Unfortunately, Minister Dix and this government have created a false equivalence between urgent and primary care centres and nurse practitioners to family physicians and continue to divert limited money without proper accounting to this model. They believe it will provide the same, if not better, delivery of care and we just need to wait to see it. We believe this to be blatantly false and not a cost effective use of funds. Simply put, family physicians are the work horses that are able to quickly assess manage and treat patients with a clinical acumen that can not be matched.
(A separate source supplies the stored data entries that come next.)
(* ===== verification/Lifecycle.v ===== *)
(** * The run lifecycle ([orchestrator/runtime.py], [orchestrator/runner.py])

    The [Orchestrator]: preflight, the two walks, tests, teardown, with the driver
    connection and the process's signal handlers as the resources it brackets.
    [Orch] is the orchestrator object together with the signal table of its process;
    an interrupt is a [KeyboardInterrupt] raised by whatever call was in progress. *)

From S2P Require Import Prelude Exceptions Eff PyBytes PyDict Dashboard BuildGraph Devices Hypervisor.
From S2P Require Import Hypervisor Ledger Store Cleanup BuildResult Profile Context Preflight.
From S2P Require Import NodeHooks.
From stdpp Require Import pretty options.

(** ** Signals *)

(** What [signal.signal] installs; a signal with no entry in the table has a handler
    Python does not know ([signal.signal] returns [None] for it). *)
Inductive sig_handler : Type := SIG_DFL | SIG_IGN | PyHandler (owner : string).

Global Instance sig_handler_eq_dec : EqDecision sig_handler.
Proof. solve_decision. Defined.

(** ** The orchestrator *)

Record RunningVM (Com : Type) : Type := MkRunningVM {
  rv_name : string;
  rv_backend : string;
  rv_communicator : Com;
}.
Arguments MkRunningVM {Com} _ _ _.
Arguments rv_name {Com} _.
Arguments rv_backend {Com} _.
Arguments rv_communicator {Com} _.

(** [OrchestratorHandle]: the driver and [leak] are the operations a test has. *)
Record OrchestratorHandle (Com : Type) : Type := MkHandle {
  oh_run_id : string;
  oh_vms : gmap string (RunningVM Com);
}.
Arguments MkHandle {Com} _ _.
Arguments oh_run_id {Com} _.
Arguments oh_vms {Com} _.

Record Orch (B Bld Com : Type) : Type := MkOrch {
  o_ctx : Ctx B Bld Com;
  o_handle : option (OrchestratorHandle Com);
  o_leak : bool;
  (** [_prior_signal_handlers], once set *)
  o_prior : option (pydict (option sig_handler));
  (** the process's handlers *)
  o_signals : gmap string sig_handler;
}.
Arguments MkOrch {B Bld Com} _ _ _ _ _.
Arguments o_ctx {B Bld Com} _.
Arguments o_handle {B Bld Com} _.
Arguments o_leak {B Bld Com} _.
Arguments o_prior {B Bld Com} _.
Arguments o_signals {B Bld Com} _.

(** What is fixed for the life of an orchestrator: the run's environment, the frozen
    graph, the options, the names recorded in the state, and which signals
    [signal.signal] accepts (none outside the main thread). *)
Record Life (Bld Com : Type) : Type := MkLife {
  lf_env : Env Bld Com;
  lf_graph : BuildGraph (PlanNode Bld Com);
  lf_require_cache : bool;
  lf_driver_name : string;
  lf_driver_uri : string;
  lf_win32 : bool;
  lf_can_signal : string → bool;
}.
Arguments MkLife {Bld Com} _ _ _ _ _ _ _.
Arguments lf_env {Bld Com} _.
Arguments lf_graph {Bld Com} _.
Arguments lf_require_cache {Bld Com} _.
Arguments lf_driver_name {Bld Com} _.
Arguments lf_driver_uri {Bld Com} _.
Arguments lf_win32 {Bld Com} _.
Arguments lf_can_signal {Bld Com} _ _.

(** [driver.preflight(plan, cache_manager, build_switch)] *)
Class Preflights (B Bld Com : Type) : Type :=
  drv_preflight : Hypervisor Bld Com → option Switch → op B PreflightReport.
#[export] Hint Mode Preflights ! - - : typeclass_instances.

(** [compatibility_findings] *)
Definition compatibility_findings {P D : Type} (plan : P) (driver : D) : list PreflightFinding := [].

(** ** Construction *)
Section Construct.
Context {B Bld Com D : Type}.
Variable uri_attr : D → option string.
Variable driver_name_of : D → string.

Record Options : Type := MkOptions {
  op_run_id : option string;
  op_require_cache : bool;
  op_resume : bool;
  op_sidecar_polls : nat;
  op_agent_polls : nat;
  op_lease_polls : nat;
  op_poweroff_polls : nat;
}.

(** [{n.name: from_switch(s) for s in declared_switches for n in s.networks}] *)
Definition addressing_of (h : Hypervisor Bld Com) : res (gmap string NetworkAddressing) :=
  foldM (λ acc sw, foldM (λ acc n, a ← from_switch sw; mret (<[net_name n := a]> acc)) acc (networks sw))
    ∅ (declared_switches h).

Definition empty_ctx (w : World B) (dash : list dash_call) : Ctx B Bld Com :=
  MkCtx w ∅ ∅ ∅ ∅ ∅ ∅ ∅ ∅ ∅ None dash.

(** [Orchestrator.__init__], in a process with the given world, signal table and
    signal support; [fresh] is what [new_run_id] and the store's own lock handle are. *)
Definition new_orchestrator (g : Registry D) (cls : string) (plan : Plan Bld Com)
    (profile : option (BackendProfile D)) (o : Options) (fresh : string * nat) (win32 : bool) (can_signal : string → bool)
    (w : World B) (sigs : gmap string sig_handler) : res (Life Bld Com * Orch B Bld Com) :=
  raise_when (op_resume o && bool_decide (op_run_id o = None)) ValueError ["resume"];;
  rb ← resolve_backend uri_attr g cls profile;
  let rid := match op_run_id o with
    | None => fresh.1
    | Some r => if decide (r = "") then fresh.1 else r end in
  addrs ← addressing_of (p_hypervisor plan);
  let env := MkEnv (p_hypervisor plan) (MkStore rid fresh.2) rid (p_name plan) (op_resume o) true addrs
    (rb_uplink_addrs rb) (op_sidecar_polls o) (op_agent_polls o) (op_lease_polls o) (op_poweroff_polls o) in
  mret (MkLife env (p_graph plan) (op_require_cache o) (driver_name_of (rb_driver rb)) (driver_uri rb) win32 can_signal,
    MkOrch (empty_ctx w [Seed (vm_name <$> declared_vms (p_hypervisor plan))]) None false None sigs).
End Construct.

Section Lifecycle.
Context `{Provider B, !Cache B, !Guests B Bld Com, Unicode, !Preflights B Bld Com}.
Variable life : Life Bld Com.
Variable str_lower : pystr → pystr.
Variable digest16 : string → string.
Variable repr_addr : StaticAddr → string.
Abbreviation O := (act (Orch B Bld Com)).
Abbreviation env := (lf_env life).
Implicit Types (o : Orch B Bld Com).

Definition set_ctx (c : Ctx B Bld Com) o : Orch B Bld Com := MkOrch c (o_handle o) (o_leak o) (o_prior o) (o_signals o).
Definition set_handle (h : option (OrchestratorHandle Com)) o : Orch B Bld Com :=
  MkOrch (o_ctx o) h (o_leak o) (o_prior o) (o_signals o).
Definition set_prior (p : option (pydict (option sig_handler))) o : Orch B Bld Com :=
  MkOrch (o_ctx o) (o_handle o) (o_leak o) p (o_signals o).
Definition set_signals (s : gmap string sig_handler) o : Orch B Bld Com :=
  MkOrch (o_ctx o) (o_handle o) (o_leak o) (o_prior o) s.

(** Code of the walks, run on [self.ctx]. *)
Definition inctx {A} (m : act (Ctx B Bld Com) A) : O A := λ o,
  let '(r, c) := m (o_ctx o) in (r, set_ctx c o).
Definition inworld {A} (m : act (World B) A) : O A := inctx (onw m).

(** A call on the dashboard. *)
Definition dash (c : dash_call) : O () := inctx (modify (λ x, set_dash_calls (dash_calls x ++ [c]) x)).

(** [self.leak()] *)
Definition leak : O () := modify (λ o, MkOrch (o_ctx o) (o_handle o) true (o_prior o) (o_signals o)).

(** *** Signal handlers *)

(** [signal.signal(sig, h)]: the previous handler. *)
Definition signal_signal (sig : string) (h : option sig_handler) : O (option sig_handler) :=
  throw_when (negb (lf_can_signal life sig)) ValueError [sig];;
  match h with
  | None => throw TypeError [sig]
  | Some h =>
      prior ← gets (λ o, o_signals o !! sig);
      modify (λ o, set_signals (<[sig := h]> (o_signals o)) o);;
      mret prior
  end.

Definition handled_signals : list string := "SIGTERM" :: (if lf_win32 life then [] else ["SIGHUP"]).

(** The handler that raises [KeyboardInterrupt]. *)
Definition our_handler : sig_handler := PyHandler "testrange".

Definition os_or_value (e : exn) : bool := isinstance e ValueError || isinstance e OSError.

Definition install_one (sig : string) : O () :=
  catch (p ← signal_signal sig (Some our_handler);
         modify (λ o, set_prior (Some (dict_set (default [] (o_prior o)) sig p)) o))
    os_or_value (λ _, mret ()).

Definition install_signal_handlers : O () :=
  modify (set_prior (Some []));;
  forA install_one handled_signals.

Definition restore_one (b : string * option sig_handler) : O () :=
  catch (signal_signal b.1 b.2;; mret ()) os_or_value (λ _, mret ()).

Definition restore_signal_handlers : O () :=
  priors ← gets (λ o, default [] (o_prior o));
  forA restore_one priors.

(** *** Opening *)

(** [for record in state.nodes: ...] *)
Definition seed_one (rec : NodeRecord) : act (Ctx B Bld Com) () :=
  act_when (bool_decide (is_Some (materialized_at rec)))
    (modify (λ c, set_marks ({[ nr_name rec ]} ∪ materialized_nodes c) (realized_nodes c) c));;
  act_when (bool_decide (is_Some (realized_at rec)))
    (modify (λ c, set_marks (materialized_nodes c) ({[ nr_name rec ]} ∪ realized_nodes c) c)).

Definition seed_marks (s : State) : act (Ctx B Bld Com) () := forA seed_one (Ledger.nodes s).

Definition preflight_and_initialize : O () :=
  build_switch ← lift (if lf_require_cache life then Ok None
    else sw ← resolve_build_switch (Hypervisor.build_switch (e_hyp env)); Ok (Some sw));
  report ← inctx (use "preflight" "" (drv_preflight (e_hyp env) build_switch));
  let report := merged report (MkReport (compatibility_findings (e_hyp env) ()) []) in
  throw_when (negb (clean report)) PreflightError (f_code <$> findings report);;
  if e_resume env then
    state ← inworld (reopen (e_store env));
    throw_when (negb (bool_decide (plan_name state = e_plan_name env))) StateError
      [e_run_id env; plan_name state; e_plan_name env];;
    inctx (seed_marks state)
  else
    inworld (initialize (e_store env) (e_run_id env) (e_plan_name env) (lf_driver_name life) (lf_driver_uri life));;
    mret ().

Definition run_materialize : O () := inctx (materialize_graph env str_lower digest16 repr_addr (lf_graph life)).
Definition run_realize : O () := inctx (realize_graph env str_lower (lf_graph life)).
Definition run_teardown : O () := inworld (teardown (e_store env)).

(** [self._restore_signal_handlers(); self.ctx.driver.disconnect()] *)
Definition close : O () := restore_signal_handlers;; inworld disconnect.

(** [try: m / except p: h; raise] *)
Definition on_error {A} (m : O A) (p : exn → bool) (h : O ()) : O A := catch m p (λ e, h;; lift (Raise e)).
Definition any_exn (e : exn) : bool := true.

(** *** [build] *)
Definition build : O () :=
  install_signal_handlers;;
  inworld connect;;
  finally
    (preflight_and_initialize;;
     on_error run_materialize is_exception run_teardown;;
     run_teardown)
    close.

(** *** [__enter__] *)

Definition build_handle : O (OrchestratorHandle Com) :=
  mret (MkHandle (e_run_id env) (list_to_map ((λ vm,
    (vm_name vm, MkRunningVM (vm_name vm) (compose_resource_name (B:=B) (e_run_id env) "vm" (vm_name vm))
      (communicator vm))) <$> reverse (declared_vms (e_hyp env))))).

(** The walks, then the handle. *)
Definition bring_up : O () :=
  (if lf_require_cache life then
     misses ← inctx (probe_misses env digest16 repr_addr (lf_graph life));
     throw_when (bool_decide (misses ≠ [])) BuildRequiredError (pretty (length misses) :: misses);;
     run_materialize
   else run_materialize);;
  run_realize;;
  h ← build_handle;
  modify (set_handle (Some h)).

Definition ABORTED : string := "aborted (run interrupted)".

Definition enter : O (option (OrchestratorHandle Com)) :=
  install_signal_handlers;;
  inworld connect;;
  on_error
    (preflight_and_initialize;;
     on_error bring_up any_exn (dash (Abort ABORTED);; run_teardown);;
     gets o_handle)
    any_exn close.

(** *** [__exit__] *)
Definition exit : O () :=
  finally
    (l ← gets o_leak;
     if l : bool then inworld (set_phase (e_store env) PHASE_LEAKED);; inworld (release (e_store env))
     else run_teardown)
    close.

(** [with self as orch: body]: the exit runs on every way out of the body, and its own
    exception replaces the body's. *)
Definition with_range {A} (body : option (OrchestratorHandle Com) → O A) : O A :=
  h ← enter;
  finally (body h) exit.

(** ** The runner *)

(** A test function: it acts on the backend through the handle, may call [leak()], and
    returns or raises; the last two fields are what the runner measures around it. *)
Record TestRun : Type := MkTestRun {
  t_outcome : res ();
  t_leaks : bool;
  t_elapsed : Z;
  t_error : string;
}.
Record Test : Type := MkTest {
  t_name : string;
  t_body : option (OrchestratorHandle Com) → B → TestRun * B;
}.

Record TestResult : Type := MkTestResult {
  res_name : string;
  res_passed : bool;
  res_error : option string;
  res_duration : Z;
}.

(** [t(orch)] *)
Definition call_test (h : option (OrchestratorHandle Com)) (t : Test) : O TestRun :=
  r ← inctx (use "test" (t_name t) (λ b, let '(x, b') := t_body t h b in (Ok x, b')));
  act_when (t_leaks r) leak;;
  mret r.

(** One turn of the loop: the result, and whether to stop. *)
Definition execute_one (fail_fast : bool) (h : option (OrchestratorHandle Com)) (t : Test) : O (TestResult * bool) :=
  dash (StartTest (t_name t));;
  r ← call_test h t;
  match t_outcome r with
  | Ok _ =>
      dash (FinishTest (t_name t) true (t_elapsed r) None);;
      mret (MkTestResult (t_name t) true None (t_elapsed r), false)
  | Raise e =>
      if is_exception e then
        dash (FinishTest (t_name t) false (t_elapsed r) (Some (t_error r)));;
        mret (MkTestResult (t_name t) false (Some (t_error r)) (t_elapsed r), fail_fast)
      else lift (Raise e)
  end.

Fixpoint execute_tests (fail_fast : bool) (h : option (OrchestratorHandle Com)) (tests : list Test)
    (results : list TestResult) : O (list TestResult) :=
  match tests with
  | [] => mret results
  | t :: tests =>
      '(r, stop) ← execute_one fail_fast h t;
      if stop : bool then mret (results ++ [r]) else execute_tests fail_fast h tests (results ++ [r])
  end.

Definition run_tests (tests : list Test) (fail_fast leak_on_failure : bool) : O (list TestResult) :=
  with_range (λ h,
    results ← execute_tests fail_fast h tests [];
    act_when (leak_on_failure && existsb (negb ∘ res_passed) results) leak;;
    mret results).
End Lifecycle.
Family medicine means dealing with mental health, cancer, heart failure, liver failure, multiple sclerosis, neuropathic disorders etc. The breadth of knowledge we must be aware of is extensive and ever growing. Our education is rooted in four years of medical school, and two plus years of residency rotating through a multitude of services including cardiology, surgery, ICU and more.

The sad fact is family physicians are undervalued and the government has failed to address this. Remuneration falls short when compared to other provinces when our living expense in B.C. are quite high. Additionally, while we don't begrudge our specialist colleagues their superior pay, the wide discrepancy between GP and specialty medicine becomes disheartening and compounds the problem. Becoming an ever less desirable field to go into means there are less medical students willing to go into family medicine as a career path.

Practising in longitudinal care, it becomes quickly apparent the unreasonable expectations built into the current fee for service model. Physicians are pressured into a rushed limited issues per appointment care and penalized financially for taking additional time when needed. Fortunately, the majority of family physicians are inherently caring and genuinely want the best for our patients, so we take on the on the extra issues seeing the "oh just one more thing doctor," and spending extra time with our complex and frail elderly. However, this results in punishing after clinic and weekend hours completing paperwork. Family physicians shouldn't have to enforce a rushed limited problem based appointment model with patients just to be able to have a semblance of work life balance.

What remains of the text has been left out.